Frontier GoWild! pass offers year of unlimited flights — with caveats - The Washington Post

2 months ago 26

Weeks after teasing an all-you-can-fly deal in an email to customers, budget carrier Frontier Airlines has put its GoWild! Pass up for sale on its website.

The promotional cost for a year of flights is $599, which covers the entire domestic map, including Puerto Rico. The booking and travel clock starts on May 2 and expires a year later.

Frontier spokeswoman Jennifer de la Cruz told The Washington Post in an email the $599 cost represents “special introductory pricing” for a “limited” group of customers and will be the lowest price offered for the pass this year. The pass automatically renews for a second year at a $1,999 charge unless customers cancel their membership.

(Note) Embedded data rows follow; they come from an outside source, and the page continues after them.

(* ===== verification/SchedSystem.v ===== *)
(** * The task system over a whole run

    Everything that happens to tasks after boot is a sequence of three
    operations: spawning, [schedule_once], and timer interrupts while nothing
    runs.  [sys_reach] is the set of states such sequences reach, for any
    scheduler that keeps the contract of SchedSpec.  The invariant of those
    states covers what no single operation can promise: the stacks of live tasks
    never overlap, the ledger names every task ever spawned exactly once and in
    order, its run counts add up to the number of calls that ran something, and
    every permitted operation succeeds. *)
From Stdlib Require Import Sorted.
From stdpp Require Import gmap sorting.
From S2P Require Import Prelude Machine ContextSwitch Preempt PreemptStub PreemptTable Task.
From S2P Require Import Sched SchedRun SchedSpec SchedSpawn SchedFair Driver Coroutine.

#[local] Open Scope Z_scope.

Module System.
Import Preempt Stub Switch Table Tasks Sched SchedRun SchedSpec SchedSpawn SchedFair Driver.

(** ** Ledger entries *)

(** The entries of the queued tasks, before sorting. *)
Definition entries (q : list nat) (m : gmap nat Task) : list entry :=
  omap (λ a, entry_of <$> m !! a) q.

#[export] Instance entries_perm m : Proper ((≡ₚ) ==> (≡ₚ)) (λ q, entries q m).
Proof. intros q q' Hq. unfold entries. by rewrite Hq. Qed.

Lemma entries_ext q m m' : (∀ a, a ∈ q → m' !! a = m !! a) → entries q m' = entries q m.
Proof.
  induction q as [|a q IH]; intros H; [done|]. unfold entries in *. cbn.
  rewrite (H a) by (by left). rewrite IH; [done|]. intros b Hb. apply H. by right.
Qed.

Lemma entries_cons a q m t : m !! a = Some t → entries (a :: q) m = entry_of t :: entries q m.
Proof. intros H. unfold entries. cbn. by rewrite H. Qed.

Lemma entries_split q m a t :
  NoDup q → a ∈ q → m !! a = Some t →
  ∃ q0, q ≡ₚ a :: q0 ∧ a ∉ q0 ∧ entries q m ≡ₚ entry_of t :: entries q0 m.
Proof.
  intros Hnd Hin Ha. apply elem_of_Permutation in Hin as [q0 Hq]. exists q0.
  split; [done|]. rewrite Hq in Hnd. apply NoDup_cons in Hnd as [Hna _]. split; [done|].
  rewrite <- (entries_cons a q0 m t Ha). by apply (entries_perm m).
Qed.

Definition entry_ids (l : list entry) : list Z := (λ e, e.1.1) <$> l.
Definition total_runs (l : list entry) : Z := foldr (λ e n, e.2 + n) 0 l.

#[export] Instance entry_ids_perm : Proper ((≡ₚ) ==> (≡ₚ)) entry_ids.
Proof. intros l l' Hl. unfold entry_ids. by rewrite Hl. Qed.

#[export] Instance total_runs_perm : Proper ((≡ₚ) ==> (=)) total_runs.
Proof. intros l l' H. unfold total_runs. induction H; cbn; lia. Qed.

Lemma total_runs_app l k : total_runs (l ++ k) = total_runs l + total_runs k.
Proof. unfold total_runs. induction l as [|e l IH]; cbn; [done|]. rewrite IH. lia. Qed.

Lemma entry_ids_sorted l :
  Sorted (λ x y : entry, x.1.1 ≤ y.1.1) l → Sorted Z.le (entry_ids l).
Proof.
  induction 1 as [|e l Hs IH Hhd]; [constructor|]. cbn. constructor; [done|].
  destruct Hhd; cbn; by constructor.
Qed.

Lemma seqZ_sorted m k : Sorted Z.le (seqZ m k).
Proof.
  unfold seqZ. generalize (Z.to_nat k) 0%nat. clear k.
  intros k. induction k as [|k IH]; intros i; [constructor|]. cbn. constructor; [apply IH|].
  destruct k; cbn; constructor. lia.
Qed.

Section virt.
Context `{VA : VirtAddrs}.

The pass is valid on more than 300 days of travel; however, several blackout dates apply. In addition to the usual holiday periods, travelers cannot use the pass on a handful of regular dates, such as July 8 and Dec. 16.

Under the GoWild! Pass, flight tickets don’t become available to book and confirm until the day before departure, which means travelers will have to be flexible. The carrier warns that “last seat availability is not guaranteed.”

Another factor to consider: The $599 is not all-inclusive. Passengers must pay taxes and fees, a 1-cent charge for each flight segment and cover any extras, such as seat selection and baggage fees.

Ancillary fees are typically based on the fare. For example, an early December flight from Reagan National to Denver costs $138 round trip, including about $60 in taxes and fees. Passenger pay $24 to $60 for seats, $48 for a checked bag and $53 for a carry-on each way. According to de la Cruz, government and airport taxes, fees and charges start at approximately $14.60 per person, per flight.

With the GoWild! Pass, frequent fliers won’t rack up miles, but they won’t lose their points or status, either. You must be a loyalty member to purchase a pass.

Frontier’s $599 pass might ring familiar to airfare bargain hunters and travel gamers. In 2009, JetBlue unveiled the All You Can Jet Pass, which covered a month of unlimited flying for the same price tag. The deal, which applied to 56 domestic and international destinations, was so popular, the company had to pull the offer before the purchase-by date.

More recently, Alaska Airlines introduced the annual subscription program, Flight Pass and Flight Pass Pro. For a monthly fee, travelers can hop on any nonstop flights in California, Nevada, Arizona and Utah.

Alaska’s Flight Pass starts at $49 a month, plus taxes and fees, and allows one round trip every two months for the year. Flight Pass Pro, which grants more flexibility, starts at $199 a month. With the plan, members receive credits they redeem for flights. There are no blackout dates.